04 July 2013

Red Blood Cell Stethoscope

Sound waves will help in the diagnosis of blood diseases

ABC MagazineA new study has proved that under the influence of a laser beam, red blood cells begin to emit sound waves.

By analyzing these waves, researchers can determine the size and shape of red blood cells with high speed and accuracy. This technique can simplify and speed up the diagnosis of blood diseases. The scientists' article was published in the Biophysical Journal (Strohm et al., Probing Red Blood Cell Morphology Using High-Frequency Photoacoustics).

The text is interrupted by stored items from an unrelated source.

Definition getNum (fname : cstr) (arg : option cstr) (flags : Z) (name : option cstr) : M S Z :=
  match arg with
  | None | Some [] => gnFail fname (str "null or empty string") arg name
  | Some text =>
      set_errno 0;;
      let '(res, endptr, err) := strtol text (base_of flags) in
      when (negb (err =? 0)) (set_errno err);;
      e ← get_errno;
      if negb (e =? 0) then gnFail fname (str "strtol() failed") arg name
      else if negb (streq endptr []) then gnFail fname (str "nonnumeric characters") arg name
      else if tst flags GN_NONNEG && (res <? 0) then
        gnFail fname (str "negative value not allowed") arg name
      else if tst flags GN_GT_0 && (res <=? 0) then
        gnFail fname (str "value must be > 0") arg name
      else mret res
  end.

Definition getLong (arg : option cstr) (flags : Z) (name : option cstr) : M S Z :=
  getNum (str "getLong") arg flags name.

Definition getInt (arg : option cstr) (flags : Z) (name : option cstr) : M S Z :=
  res ← getNum (str "getInt") arg flags name;
  if (res >? INT_MAX) || (res <? INT_MIN) then
    gnFail (str "getInt") (str "integer out of range") arg name
  else mret (wrap_s 32 res).
End Functions.

(** ** What a text denotes *)

(** [numeral b ds n]: the text [ds] is one or more digits of base [b] with
    the value [n]. *)
Definition numeral (b : Z) (ds : cstr) (n : Z) : Prop :=
  ds ≠ [] ∧ ∃ vs, Forall2 (λ c v, digit_in b c = Some v) ds vs ∧ n = digits_value b vs.

(** The part after the sign, in a base of strtol: in base 0 a leading 0x means
    hexadecimal and a leading 0 octal; in base 16 a leading 0x is allowed. *)
Definition unsigned_text (base : Z) (s : cstr) (n : Z) : Prop :=
  (∃ z x ds, s = z :: x :: ds ∧ (base = 0 ∨ base = 16) ∧ code z = 48 ∧ is_x x = true ∧ numeral 16 ds n) ∨
  (base ≠ 0 ∧ numeral base s n) ∨
  (base = 0 ∧ (∃ z ds, s = z :: ds ∧ code z = 48) ∧ numeral 8 s n) ∨
  (base = 0 ∧ ¬ (∃ z ds, s = z :: ds ∧ code z = 48) ∧ numeral 10 s n).

Inductive sign_text : cstr → Z → Prop :=
  | sign_none : sign_text [] 1
  | sign_plus : sign_text (str "+") 1
  | sign_minus : sign_text (str "-") (-1).

(** [denotes base s v]: white space, a sign and a number, and nothing else. *)
Definition denotes (base : Z) (s : cstr) (v : Z) : Prop :=
  ∃ ws sg body k n, s = ws ++ sg ++ body ∧ Forall (λ c, isspace c = true) ws ∧
    sign_text sg k ∧ unsigned_text base body n ∧ v = k * n.

(** ** strtol reads what a text denotes *)

Lemma take_digits_spec b s vs rest :
  take_digits b s = (vs, rest) →
  ∃ ds, s = ds ++ rest ∧ Forall2 (λ c v, digit_in b c = Some v) ds vs ∧
    match rest with [] => True | c :: _ => digit_in b c = None end.
Proof.
  revert vs rest; induction s as [|c s IH]; intros vs rest; simpl.
  { intros [= <- <-]. exists []. split_and!; [done|constructor|done]. }
  destruct (digit_in b c) as [v|] eqn:E.
  - destruct (take_digits b s) as [vs' rest'] eqn:E2. intros [= <- <-].
    destruct (IH _ _ eq_refl) as (ds & -> & HF & Hr). exists (c :: ds). split_and!; [done|by constructor|done].
  - intros [= <- <-]. exists []. split_and!; [done|constructor|done].
Qed.

Lemma take_digits_all b ds vs :
  Forall2 (λ c v, digit_in b c = Some v) ds vs → take_digits b ds = (vs, []).
Proof. induction 1 as [|c v ds vs Hc _ IH]; simpl; [done|]. by rewrite Hc, IH. Qed.

Lemma digits_value_nonneg b vs : 0 <= b → Forall (λ v, 0 <= v) vs → 0 <= digits_value b vs.
Proof.
  intros Hb Hvs. unfold digits_value.
  enough (∀ acc, 0 <= acc → 0 <= foldl (λ n v, n * b + v) acc vs) as H by (by apply H).
  induction Hvs as [|v vs Hv _ IH]; intros acc Hacc; simpl; [done|]. apply IH. nia.
Qed.

Lemma digit_val_nonneg c v : digit_val c = Some v → 0 <= v.
Proof. unfold digit_val. intros H. cases; bools; lia. Qed.

Lemma digit_in_nonneg b ds vs :
  Forall2 (λ c v, digit_in b c = Some v) ds vs → Forall (λ v, 0 <= v) vs.
Proof.
  induction 1 as [|c v ds vs Hc _ IH]; constructor; [|done].
  unfold digit_in in Hc. destruct (digit_val c) eqn:E; simplify_eq/=. case_match; simplify_eq.
  by eapply digit_val_nonneg.
Qed.

Lemma digit_not_space b c v : digit_in b c = Some v → isspace c = false.
Proof.
  unfold digit_in, digit_val, isspace. intros H.
  destruct (_ && _) eqn:E1 in H; [|destruct (_ && _) eqn:E2 in H; [|destruct (_ && _) eqn:E3 in H; [|done]]];
    bools; apply orb_false_iff; (split; [apply Z.eqb_neq; lia|apply andb_false_iff; right; apply Z.leb_gt; lia]).
Qed.
(* ===== verification/Userns.v ===== *)
(** A command in new namespaces: tlpi-book/namespaces/userns_child_exec.c, with
    userns_functions.c and modifyCapSetting of cap_functions.c.

    The parent writes the maps of user and group IDs of the child's user
    namespace while the child waits for the end of file of a pipe. *)
From S2P Require Import Prelude Sys GetNum ErrorFns ShellRun Getopt.

(** ** cap_functions.c

    The functions of libcap are not part of the sources: calls of the system,
    by name. *)

Definition CAP_EFFECTIVE : Z := 0.
Definition CAP_PERMITTED : Z := 1.
Definition CAP_INHERITABLE : Z := 2.
Definition CAP_CLEAR : Z := 0.
Definition CAP_SET : Z := 1.
Definition CAP_LAST_CAP : Z := 40.

Section Caps.
Context {S : Type} `{os}.

Definition cap_free (caps : Z) : M S reply := sys (Cextern "cap_free" [caps] []).

Definition modifyCapSetting (flag capability setting : Z) : M S Z :=
  caps ← sys (Cextern "cap_get_proc" [] []);
  if rv caps =? -1 then mret (-1) else
  r ← sys (Cextern "cap_set_flag" [rv caps; flag; 1; capability; setting] []);
  if rv r =? -1 then cap_free (rv caps);; mret (-1) else
  r ← sys (Cextern "cap_set_proc" [rv caps] []);
  if rv r =? -1 then cap_free (rv caps);; mret (-1) else
  r ← cap_free (rv caps);
  mret (if rv r =? -1 then -1 else 0).

(** ** userns_functions.c *)

Definition display_creds_and_caps (text : cstr) : M S unit :=
  u ← sys Cgeteuid;
  g ← sys Cgetegid;
  out Stdout (text ++ str "eUID = " ++ dec (rv u) ++ str "; eGID=" ++ dec (rv g) ++ str ";  ");;
  caps ← sys (Cextern "cap_get_proc" [] []);
  if rv caps =? -1 then errExit (str "cap_get_proc") else
  s ← sys (Cextern "cap_to_text" [rv caps] []);
  if rv s =? -1 then errExit (str "cap_to_text") else
  out Stdout (str "capabilities: " ++ rdata s ++ [NL]);;
  cap_free (rv caps);;
  cap_free (rv s);;
  mret tt.

(** Commas become newlines (in the caller's string). *)
Definition map_records (mapping : cstr) : cstr := (λ c, if decide (c = ","%char) then NL else c) <$> mapping.

Definition O_RDWR : Z := 2.

Definition update_map (mapping map_file : cstr) : M S Z :=
  let mapping := map_records mapping in
  f ← sys (Copen map_file O_RDWR 0);
  if rv f =? -1 then
    e ← get_errno;
    out Stderr (str "ERROR: open " ++ map_file ++ str ": " ++ strerror e ++ [NL]);; mret (-1)
  else
    w ← sys (Cwrite (rv f) mapping);
    status ← (if negb (rv w =? strlen mapping) then
                e ← get_errno;
                out Stderr (str "ERROR: writing to " ++ map_file ++ str ": " ++ strerror e ++ [NL]);; mret (-1)
              else mret 0);
    sys (Cclose (rv f));;
    mret status.

Definition proc_path (pid : Z) (file : cstr) : cstr := str "/proc/" ++ dec pid ++ str "/" ++ file.

Definition proc_setgroups_write (child_pid : Z) (text : cstr) : M S Z :=
  let setgroups_path := proc_path child_pid (str "setgroups") in
  f ← sys (Copen setgroups_path O_RDWR 0);
  if rv f =? -1 then
    e ← get_errno;
    if e =? ENOENT then mret 0 else
    out Stderr (str "ERROR: open " ++ setgroups_path ++ str ": " ++ strerror e ++ [NL]);; mret (-1)
  else
    w ← sys (Cwrite (rv f) text);
    status ← (if rv w =? -1 then
                e ← get_errno;
                out Stderr (str "ERROR: writing to " ++ setgroups_path ++ str ": " ++ strerror e ++ [NL]);; mret (-1)
              else mret 0);
    sys (Cclose (rv f));;
    mret status.
End Caps.

(** ** userns_child_exec.c *)

Record cmd_options := CmdOptions {
  argv : list cstr;
  flags : Z;
  create_root_mappings : bool;
  deny_setgroups : bool;
  verbose : bool;
  uid_map : option cstr;
  gid_map : option cstr;
  opt_list : list (ascii * option cstr) }.       (* the first opt_cnt entries *)

Definition MAX_OPT : Z := 100.

Definition CLONE_NEWNS : Z := 0x00020000.
Definition CLONE_NEWCGROUP : Z := 0x02000000.
Definition CLONE_NEWUTS : Z := 0x04000000.
Definition CLONE_NEWIPC : Z := 0x08000000.
Definition CLONE_NEWUSER : Z := 0x10000000.
Definition CLONE_NEWPID : Z := 0x20000000.
Definition CLONE_NEWNET : Z := 0x40000000.
(** One case for each function. *)
Lemma lib_do_law w fn ints text : lib_law w fn ints text (lib_do w fn ints text).
Proof.
  unfold lib_do.
  destruct (String.eqb_spec fn "acl_get_file") as [-> |_].
  { destruct ints as [|type [|]]; try apply law_no. destruct (acls w !! 100) eqn:Ea; [apply law_no|]. apply law_yes; [done|].
    destruct (numbered_rows (default [] (files w !! (text, type)))) as [H1 H2].
    refine (ok_get_file w type text (Reply 100 0 [] []) _ Ea H1 _). by rewrite H2. }
  destruct (String.eqb_spec fn "acl_set_file") as [-> |_].
  { destruct ints as [|type [|acl [|]]]; try apply law_no. destruct (acls w !! acl) as [[rows cur]|] eqn:Ea; [|apply law_no].
    apply law_yes; [done|]. eapply ok_set_file; [by exists cur|done]. }
  destruct (negb (streq text [])) eqn:Et; [apply law_no|]. apply negb_false_iff, streq_true in Et as ->.
  assert (∀ b w', lib_ok w fn ints [] (Reply 0 0 b []) w' → lib_law w fn ints [] (yes 0 b w')) as Hyes by (intros; by apply law_yes).
  destruct (String.eqb_spec fn "acl_get_entry") as [-> |_].
  { destruct ints as [|acl [|which [|]]]; try apply law_no. destruct (acls w !! acl) as [[rows cur]|] eqn:Ea; [|apply law_no].
    case_decide as Hwhich; [|apply law_no].
    assert (which = ACL_FIRST_ENTRY ∧ (if which =? ACL_FIRST_ENTRY then O else cur) = O ∨
      which = ACL_NEXT_ENTRY ∧ (if which =? ACL_FIRST_ENTRY then O else cur) = cur) as Hi by (destruct Hwhich as [-> | ->]; auto).
    destruct (rows !! _) as [x|] eqn:Ex.
    - apply law_ptr. intros Hp. apply law_yes; [done|]. by eapply ok_get_entry.
    - apply law_yes; [done|]. by eapply ok_no_entry. }
  destruct (String.eqb_spec fn "acl_create_entry") as [-> |_].
  { destruct ints as [|acl [|]]; try apply law_no. destruct (acls w !! acl) as [[rows cur]|] eqn:Ea; [|apply law_no].
    apply law_ptr. intros H1. apply law_ptr. intros H2. apply Hyes. eapply ok_create_entry; [exact Ea|by left|apply new_address_fresh|exact H1|exact H2]. }
  destruct (String.eqb_spec fn "acl_delete_entry") as [-> |_].
  { destruct ints as [|acl [|e [|]]]; try apply law_no. destruct (acls w !! acl) as [[rows cur]|] eqn:Ea; [|apply law_no].
    case_decide as He; [|apply law_no]. apply Hyes. eapply ok_delete_entry; [by exists cur|done|]. eexists _, _. by split. }
  destruct (String.eqb_spec fn "acl_get_tag_type") as [-> |_].
  { destruct ints as [|e [|]]; try apply law_no. destruct (row_100 w e) as [x|] eqn:Ex; [|apply law_no].
    apply law_ptr. intros Hp. apply Hyes. eapply ok_get_tag_type; [by apply row_100_at|done]. }
  destruct (String.eqb_spec fn "acl_set_tag_type") as [-> |_].
  { destruct ints as [|e [|tag [|]]]; try apply law_no. apply law_change. intros w' Hc. by apply ok_set_tag_type. }
  destruct (String.eqb_spec fn "acl_get_qualifier") as [-> |_].
  { destruct ints as [|e [|]]; try apply law_no. destruct (row_100 w e) as [x|] eqn:Ex; [|apply law_no].
    destruct (acls w !! 200) eqn:Ea; [apply law_no|]. case_decide as Hd; [|apply law_no]. destruct Hd as [Hd1 Hd2].
    apply law_yes; [done|]. eapply ok_get_qualifier; [by apply row_100_at|done|done|done]. }
  destruct (String.eqb_spec fn "acl_set_qualifier") as [-> |_].
  { destruct ints as [|e [|id [|]]]; try apply law_no. apply law_change. intros w' Hc. by apply ok_set_qualifier. }
  destruct (String.eqb_spec fn "acl_get_permset") as [-> |_].
  { destruct ints as [|e [|]]; try apply law_no. apply law_ptr. intros Hp. apply Hyes. by apply ok_get_permset. }
  destruct (String.eqb_spec fn "acl_clear_perms") as [-> |_].
  { destruct ints as [|p [|]]; try apply law_no. destruct (permsets w !! p) as [e|] eqn:Ep; [|apply law_no].
    apply law_change. intros w' Hc. by eapply ok_clear_perms. }
  destruct (String.eqb_spec fn "acl_add_perm") as [-> |_].
  { destruct ints as [|p [|bit [|]]]; try apply law_no. destruct (permsets w !! p) as [e|] eqn:Ep; [|apply law_no].
    apply law_change. intros w' Hc. by eapply ok_add_perm. }
  destruct (String.eqb_spec fn "acl_set_permset") as [-> |_].
  { destruct ints as [|e [|p [|]]]; try apply law_no. case_decide as Hp; [|apply law_no]. apply Hyes. by eapply ok_set_permset. }
  destruct (String.eqb_spec fn "acl_calc_mask") as [-> |_].
  { destruct ints as [|acl [|]]; try apply law_no. destruct (acls w !! acl) as [[rows cur]|] eqn:Ea; [|apply law_no].
    apply law_ptr. intros Hp. apply Hyes. eapply (ok_calc_mask _ _ _ (new_address rows)); [exact Ea|by left|exact Hp|].
    case_decide as Hm; [by left|right]. split; [done|]. split; [apply new_address_fresh|done]. }
  destruct (String.eqb_spec fn "acl_valid") as [-> |_].
  { destruct ints as [|acl [|]]; try apply law_no. destruct (acls w !! acl) as [[rows cur]|] eqn:Ea; [|apply law_no].
    case_decide as Hv; [|apply law_no]. apply Hyes. eapply ok_valid; [by exists cur|]. destruct Hv as (H1 & H2 & H3 & H4 & H5).
    split_and!; [done..| |done]. intros (k & Hk & Hid). apply H4, Exists_exists. exists k. done. }
  destruct (String.eqb_spec fn "acl_free") as [-> |_]; [|apply law_no].
  destruct ints as [|p [|]]; try apply law_no. apply Hyes. destruct (acls w !! p) as [[rows cur]|] eqn:Ea.
  - eapply ok_free_acl. by exists cur.
  - rewrite delete_id by done. assert (with_acls w (acls w) = w) as -> by by destruct w. by apply ok_free_qualifier.
Qed.

(** The system of this library, with the files at first. *)
Definition event_step (w : world) (e : event) : world :=
  match e with Esys (Cextern fn ints text) _ => if lib_fn fn then (lib_do w fn ints text).2 else w | _ => w end.
Definition replay (w : world) (tr : list event) : world := foldl event_step w tr.

Definition lib_os (F : gmap (cstr * Z) (list row)) : os := test_os (λ tr c,
  match c with
  | Cextern fn ints text => if lib_fn fn then (lib_do (replay (World F ∅ ∅) tr) fn ints text).1 else fail ENOENT
  | _ => ok 0
  end).

#[export] Instance lib_os_library F : library (lib_os F).
Proof.
  refine (Library (lib_os F) (replay (World F ∅ ∅)) _ _).
  - intros tr c. unfold replay. rewrite foldl_app. cbn. fold (replay (World F ∅ ∅) tr). unfold lib_step. destruct c; try done.
    destruct (lib_fn fn); [|done]. apply lib_do_law.
  - intros tr f t. unfold replay. by rewrite foldl_app.
Defined.

Definition no_names (fn : string) (q : cstr) : option Z := None.

Lemma lib_os_database F : database (lib_os F) no_names.
Proof. intros tr fn q [-> | ->]; done. Qed.

(** A file with the minimal ACL. *)
Definition notes : gmap (cstr * Z) (list row) :=
  {[ (str "notes", ACL_TYPE_ACCESS) := [((ACL_USER_OBJ, 0), 6); ((ACL_GROUP_OBJ, 0), 4); ((ACL_OTHER, 0), 4)] ]}.

Lemma notes_ok : files_ok notes 3.
Proof.
  unfold notes. intros f l [<- <-]%lookup_singleton_Some. split; [|cbn; lia]. split.
  - by apply (bool_decide_unpack _); vm_compute.
  - intros k. cbn. rewrite !elem_of_cons, elem_of_nil. by intros [-> |[-> |[-> |[]]]].
Qed.

Lemma acl_update_witness :
  files_ok notes 3 ∧
  ∃ t s', @acl_update_main unit (lib_os notes) 100 (str "p") (acl_command false (str "u:1000:rw") false false [str "notes"]) (init tt) = (Stop t, s') ∧
    ((t = Exit 1 ∧ files (replay (World notes ∅ ∅) (trace s')) = notes ∧
      ∀ l, acl_text no_names true (str "u:1000:rw") l → Z.of_nat (length l) > MAX_ENTRIES) ∨
     ∃ l us, acl_text no_names true (str "u:1000:rw") l ∧ us `prefix_of` all_changes [str "notes"] l ∧
       applied false true ACL_TYPE_ACCESS notes 3 us (files (replay (World notes ∅ ∅) (trace s'))) ∧
       (t = Exit 0 ∧ us = all_changes [str "notes"] l ∨ t = @end_of (lib_os notes) true)).
Proof.
  split; [exact notes_ok|].
  apply (acl_update_correct (lib_os notes) (lib_os_library notes) no_names 100 (str "p") false (str "u:1000:rw") false false [str "notes"] 3 (init tt)).
  - apply lib_os_database.
  - reflexivity.
  - exact notes_ok.
  - by apply Forall_singleton.
  - apply (bool_decide_unpack _). vm_compute. exact I.
Defined.

(** The run: the new entry, and the mask that the library computes. *)
Example acl_update_run :
  let r := @acl_update_main unit (lib_os notes) 100 (str "p") (acl_command false (str "u:1000:rw") false false [str "notes"]) (init tt) in
  r.1 = Stop (Exit 0) ∧
  files (replay (World notes ∅ ∅) (trace r.2)) !! (str "notes", ACL_TYPE_ACCESS) =
    Some [((ACL_MASK, 0), 6); ((ACL_USER, 1000), 6); ((ACL_USER_OBJ, 0), 6); ((ACL_GROUP_OBJ, 0), 4); ((ACL_OTHER, 0), 4)].
Proof. by vm_compute. Qed.

(** The mask cannot be removed without -n: it is deleted and computed again. *)
Example mask_comes_back : mask_key ∈ dom (updated true true (Ace ACL_MASK 0 None) (acl_map [(mask_key, 7)])).
Proof. by vm_compute. Qed.


(** ** acl_view *)

(** What a program printed on standard output. *)
Definition on_stdout (e : event) : cstr := match e with Eout Stdout t => t | _ => [] end.
Definition printed (tr : list event) : cstr := tr ≫= on_stdout.

Lemma printed_app a b : printed (a ++ b) = printed a ++ printed b.
Proof. apply bind_app. Qed.

(** The names the system gives to numbers, the same each time. *)
Definition names_known (K : os) (names : string → Z → option cstr) : Prop :=
  ∀ tr fn id, fn = "getpwuid"%string ∨ fn = "getgrgid"%string →
    let r := @kern K tr (Cextern fn [id] []) in
    match names fn id with Some t => rv r ≠ -1 ∧ c_str (rdata r) = t | None => rv r = -1 end.

(** The line of an entry. *)
Definition letter_of (p bit : Z) (letter : ascii) : ascii := if tst p bit then letter else "-"%char.
Definition view_line (names : string → Z → option cstr) (x : row) : cstr :=
  let '((t, q), p) := x in
  let id fn := pad_right 8 (default (dec (wrap_s 32 q)) (names fn q)) ++ str " " in
  pad_right 12 (tag_name t) ++
  (if t =? ACL_USER then id "getpwuid"%string else if t =? ACL_GROUP then id "getgrgid"%string else str "         ") ++
  [letter_of p ACL_READ "r"%char; letter_of p ACL_WRITE "w"%char; letter_of p ACL_EXECUTE "x"%char; NL].

Section Views.
Context {S : Type} {K : os} {L : library K} (names : string → Z → option cstr) (Hnames : names_known K names).
Implicit Types s : st S.

(** The entries and what was printed. *)
Definition viewing (acl : Z) (r : list (Z * row)) (c : nat) (text : cstr) (s : st S) : Prop :=
  acls (seen_world s) = {[acl := (r, c)]} ∧ printed (trace s) = text.
(* ===== verification/PidFile.v ===== *)
(** Record locks and files with a process ID: tlpi-book/lib/region_locking.c
    and create_pid_file.c.

    createPidFile is proved to keep a protocol, and any number of processes
    that keep it, under what fcntl(2) says of locks, never have two of them
    past it at a time. *)
From S2P Require Import Prelude Sys ErrorFns.

(** ** region_locking.c *)

Definition F_GETLK : Z := 5.
Definition F_SETLK : Z := 6.
Definition F_SETLKW : Z := 7.
Definition F_RDLCK : Z := 0.
Definition F_WRLCK : Z := 1.
Definition F_UNLCK : Z := 2.
Definition SEEK_SET : Z := 0.

(** The fields of struct flock that F_GETLK stores. *)
Definition l_type (b : cstr) : Z := wrap_s 16 (le (take 2 b)).
Definition l_pid (b : cstr) : Z := wrap_s 32 (le (take 4 (drop 24 b))).

Section Locking.
Context {S : Type} `{os}.

Definition lockReg (fd cmd type whence start len : Z) : M S Z :=
  r ← sys (Clock fd cmd type whence start len);
  mret (rv r).

Definition lockRegion (fd type whence start len : Z) : M S Z := lockReg fd F_SETLK type whence start len.
Definition lockRegionWait (fd type whence start len : Z) : M S Z := lockReg fd F_SETLKW type whence start len.

Definition regionIsLocked (fd type whence start len : Z) : M S Z :=
  r ← sys (Clock fd F_GETLK type whence start len);
  if rv r =? -1 then mret (-1)
  else mret (if l_type (rdata r) =? F_UNLCK then 0 else l_pid (rdata r)).
End Locking.

(** ** create_pid_file.c *)

Definition BUF_SIZE : Z := 100.
Definition CPF_CLOEXEC : Z := 1.
Definition O_RDWR_CREAT : Z := 66.        (* O_RDWR | O_CREAT *)
Definition PID_MODE : Z := 384.           (* S_IRUSR | S_IWUSR *)
Definition F_GETFD : Z := 1.
Definition F_SETFD : Z := 2.
Definition FD_CLOEXEC : Z := 1.

Section PidFile.
Context {S : Type} `{os}.

Definition set_cloexec (fd : Z) (pidFile : cstr) : M S unit :=
  flags ← sys (Cfcntl fd F_GETFD 0);
  when (rv flags =? -1) (errExit (str "Could not get flags for PID file " ++ pidFile));;
  r ← sys (Cfcntl fd F_SETFD (Z.lor (rv flags) FD_CLOEXEC));
  when (rv r =? -1) (errExit (str "Could not set flags for PID file " ++ pidFile)).

Definition createPidFile (progName pidFile : cstr) (flags : Z) : M S Z :=
  o ← sys (Copen pidFile O_RDWR_CREAT PID_MODE);
  let fd := rv o in
  when (fd =? -1) (errExit (str "Could not open PID file " ++ pidFile));;
  when (tst flags CPF_CLOEXEC) (set_cloexec fd pidFile);;
  l ← lockRegion fd F_WRLCK SEEK_SET 0 0;
  when (l =? -1) (
    e ← get_errno;
    if (e =? EAGAIN) || (e =? EACCES) then
      fatal (str "PID file '" ++ pidFile ++ str "' is locked; probably '" ++ progName ++ str "' is already running")
    else errExit (str "Unable to lock PID file '" ++ pidFile ++ str "'"));;
  t ← sys (Cftruncate fd 0);
  when (rv t =? -1) (errExit (str "Could not truncate PID file '" ++ pidFile ++ str "'"));;
  pid ← sys Cgetpid;
  let buf := snprintf BUF_SIZE (dec (rv pid) ++ [NL]) in
  w ← sys (Cwrite fd buf);
  when (negb (rv w =? strlen buf)) (fatal (str "Writing to PID file '" ++ pidFile ++ str "'"));;
  mret fd.
End PidFile.

(** ** The protocol

    How far a process is with the file [pf], whose descriptor it has. *)

Inductive phase :=
  | Start
  | Opened (fd : Z)
  | Locked (fd : Z)
  | Truncated (fd : Z)
  | Written (fd : Z) (text : cstr)
  | Broken (fd : Z).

Any changes in the classic biconcave shape of red blood cells are an important indicator of blood diseases – it does not matter whether they are caused by genetic defects, infection or simply a chemical imbalance. For example, in patients with malaria, erythrocytes swell unevenly, and in patients with sickle cell anemia they acquire a curved shape.

With the help of a special photoacoustic microscope, Dr. Michael Kolios and his colleagues from Ryerson University in Toronto managed to accurately separate red blood cells of normal shape and size from damaged ones in a blood sample containing only 21 red blood cells. Assessment of the condition of each red blood cell takes only a few seconds.

The frames from the video attached to the article show how the signal intensity and the spectrum of the oscillation frequency change
a normal erythrocyte when it is rotated by 90 o – VM

The researchers plan to create an automatic diagnostic device based on this technique, which will determine the state of red blood cells by one drop of blood and in a very short time. Such devices can be placed in polyclinics and hospitals. Currently, Dr. Kolios and his colleagues are developing a similar technique for analyzing the condition of other cell types, including leukocytes and platelets.